[Opening DATASET CONTENT section]
(** The state [delete] leaves, in terms of the elements of the slices. *)
Lemma delete_cases hash (o : OM) ob :
  om_ok o -> orphan o !! hash = Some ob ->
  let prev := b_PreviousBlockHash (o_Block ob) in
  exists s, prevOrphans o !! prev = Some s /\
    ((sl_len s = 1%nat /\ elems (om_arrays o) s = [hash]
      /\ delete_ hash o = mkOM (delete hash (orphan o)) (delete prev (prevOrphans o)) (om_arrays o))
     \/ exists i, elems (om_arrays o) s !! i = Some hash /\ (1 < sl_len s)%nat
        /\ let (s', arrays) := hash_remove s i (om_arrays o) in
           delete_ hash o = mkOM (delete hash (orphan o)) (<[prev := s']> (prevOrphans o)) arrays).
Proof.
  intros Hok Hob prev. destruct (ok_listed _ Hok _ _ Hob) as (s & Hs & Hin). exists s. split; [done|].
  destruct (ok_elems _ Hok _ _ Hs) as [Hnd Hpos]. destruct (ok_valid _ Hok _ _ Hs) as (arr & Ha & Hl).
  unfold delete_. rewrite Hob. fold prev. fold prev in Hs. rewrite Hs.
  destruct (Nat.eqb_spec (sl_len s) 1) as [H1|H1].
  - left. split; [done|]. split; [|done].
    assert (Hlen : length (elems (om_arrays o) s) = 1%nat) by (rewrite (elems_eq _ _ _ Ha), length_take; lia).
    destruct (elems (om_arrays o) s) as [|x [|]]; try done. by apply list_elem_of_singleton in Hin as ->.
  - right. destruct (list_find _ _) as [[i x]|] eqn:Hf.
    + apply list_find_Some in Hf as (Hi & -> & _). exists i. split; [done|]. split; [lia|].
      destruct (hash_remove s i (om_arrays o)). done.
    + apply list_find_None in Hf. rewrite Forall_forall in Hf. by apply Hf in Hin.
Qed.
[Closing DATASET CONTENT section]
ACTIVITY: Everything from the first line of the records through the line holding "- left. split; [done|]. split; [|done]." is to be transcribed exactly; leave out all other lines.

ANSWER AREA:
(** The state [delete] leaves, in terms of the elements of the slices. *)
Lemma delete_cases hash (o : OM) ob :
  om_ok o -> orphan o !! hash = Some ob ->
  let prev := b_PreviousBlockHash (o_Block ob) in
  exists s, prevOrphans o !! prev = Some s /\
    ((sl_len s = 1%nat /\ elems (om_arrays o) s = [hash]
      /\ delete_ hash o = mkOM (delete hash (orphan o)) (delete prev (prevOrphans o)) (om_arrays o))
     \/ exists i, elems (om_arrays o) s !! i = Some hash /\ (1 < sl_len s)%nat
        /\ let (s', arrays) := hash_remove s i (om_arrays o) in
           delete_ hash o = mkOM (delete hash (orphan o)) (<[prev := s']> (prevOrphans o)) arrays).
Proof.
  intros Hok Hob prev. destruct (ok_listed _ Hok _ _ Hob) as (s & Hs & Hin). exists s. split; [done|].
  destruct (ok_elems _ Hok _ _ Hs) as [Hnd Hpos]. destruct (ok_valid _ Hok _ _ Hs) as (arr & Ha & Hl).
  unfold delete_. rewrite Hob. fold prev. fold prev in Hs. rewrite Hs.
  destruct (Nat.eqb_spec (sl_len s) 1) as [H1|H1].
  - left. split; [done|]. split; [|done].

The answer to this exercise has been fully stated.